融資をご検討されているお客様から、「いつ申し込みをしたらいいか」とご相談をいただくことがあります。
一応、融資を申し込むタイミングにもセオリーがあるかなと思っています。
まずは「税務申告が終わったあと」が王道
融資を申し込むタイミングとして、まず思い浮かぶのが税務申告後です。
決算報告の流れで融資を申し込むのは、銀行にとっても非常に自然です。
というのも、銀行は基本的に決算書をもとに会社を評価するからです。
そのため、最新の決算書が完成している申告直後は、銀行側としても判断がしやすいタイミングといえます。
「自分から借りたいと言わない方がいい」といった話を耳にすることがあります。
もちろん極端に受け取る必要はありませんが、銀行から声がかかるような決算書をつくり、その流れで融資の提案を受けるのは、たしかに理想形のひとつでしょう。
実際、銀行としても、良い決算を出している会社には融資をしたいものです。
そう考えると、申告直後というのは、融資を申し込むタイミングとしては王道なのかなと思います。
決算以外なら「黒字でお金がある時期」
決算以外のタイミングで融資を申し込むのであれば、黒字のタイミングがひとつの目安になります。
もっといえば、「お金があるタイミング」と考えてもいいかもしれません。
決算からある程度時間が経てば、銀行から試算表の提出を求められることがあります。
その際、赤字よりは黒字、資金繰りが厳しいよりはお金に余裕がある状態のほうが、当然ながら印象は良くなります。
もし「今期は最終的に赤字になりそうだな」と見えているのであれば、まだ数字が悪化していない段階で融資を申し込む、という考え方もあります。
ただし、試算表についてはタイムリーであることも重要です。
たとえば、「3か月前は黒字だったから、その試算表だけ出そう」というようなことは、基本的には通用しません。

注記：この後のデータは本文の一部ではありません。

Context (idf : SigningIdentity -> bytes) (Hid : forall s ext, identity s ext = Ok (idf s)).
Context (g g' : Grp) (leaf own : LeafNode) (coins : CommitCoins) (now : Z) (proposals : list Proposal) (ad : bytes) (exts : ExtensionList)
  (signer : option SignatureSecretKey) (id : option SigningIdentity) (lexts : option ExtensionList) (time : option Z)
  (out : CommitOutput) (p : PendingCommit) (pv : ProvisionalState).
Context (Hg : sender_ready idf g leaf) (Hsend : proposals_sendable g proposals (default now time) pv)
  (Hown : committer_leaf idf g pv p own) (Hinfo : info_ok exts p).
Notation i := (self_index (g_private_tree g)).
Notation T' := (pv_public_tree pv).
Notation V := (nodes (st_public_tree (pnd_state p))).

(** A commit that has gone through. *)
Record committed_with (update : bool) (u : list (ProposalInfo Proposal)) (t : TreeKemPrivate) (path : CommitPath) (psk : PskSecret)
    (ids : list PreSharedKeyID) (s : SealedCommit) (signed : AuthenticatedContent) (confirmed : bytes) (wf : WireFormat)
    (options : CommitOptions) : Prop := {
  cw_steps : commit_steps coins now proposals ad signer id lexts time g out p g' (set_unused u pv) update t path psk ids s;
  cw_seal : seal_steps coins g path psk ad s signed confirmed wf;
  cw_secrets : cpa_path_secrets (sl_path s) = cpa_path_secrets path;
  cw_out : output_steps coins exts signer g out (set_unused u pv) psk ids s options;
}.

銀行としては直近の状況を確認したいので、最新の数字が求められます。
だからこそ、融資を申し込むタイミングと、直近の試算表の数字が良いタイミングをうまく合わせる。
このあたりがひとつのポイントなのかなと思います。
結局は「今ある手札で最善を選ぶ」
ほかにも、銀行側の都合に合わせるという考え方もあります。
たとえば、銀行にも決算のタイミングがありますので、その時期は融資に積極的になるケースもあります。
そういった事情を踏まえて動く、というのもひとつです。
一方で、現実には「タイミングなんて考えていられない。今すぐお金が必要」という場面も当然あります。
この点については、本来はそうなる前に、早め早めに動いておくことが大切なのだと思います。
また、最近であれば、「金利が上がる前に早めに借りておきたい」という考え方もあるかなと。
ここまでいろいろ理屈を書いてきましたが、結局のところ「融資を申し込む絶好のタイミング」というのは、ひとつではないように思います。
会社の状況、銀行との関係、手元資金、今後の見通し。
その時点で持っている手札の中から、できるだけ良いタイミングを選ぶ。
そして、「なぜ今申し込むのか」を自分なりに整理して納得する。
それが、大事なのかなと思っています。
■編集後記
今日は夕方になるにつれて雲行きが怪しくなり、雷も鳴り始めました。
天気予報ではくもりだったのですが。
今の時期は、そこまでこういう天気は多くないように思います。
今年も異常な天気の日が多くなるのでしょうかね。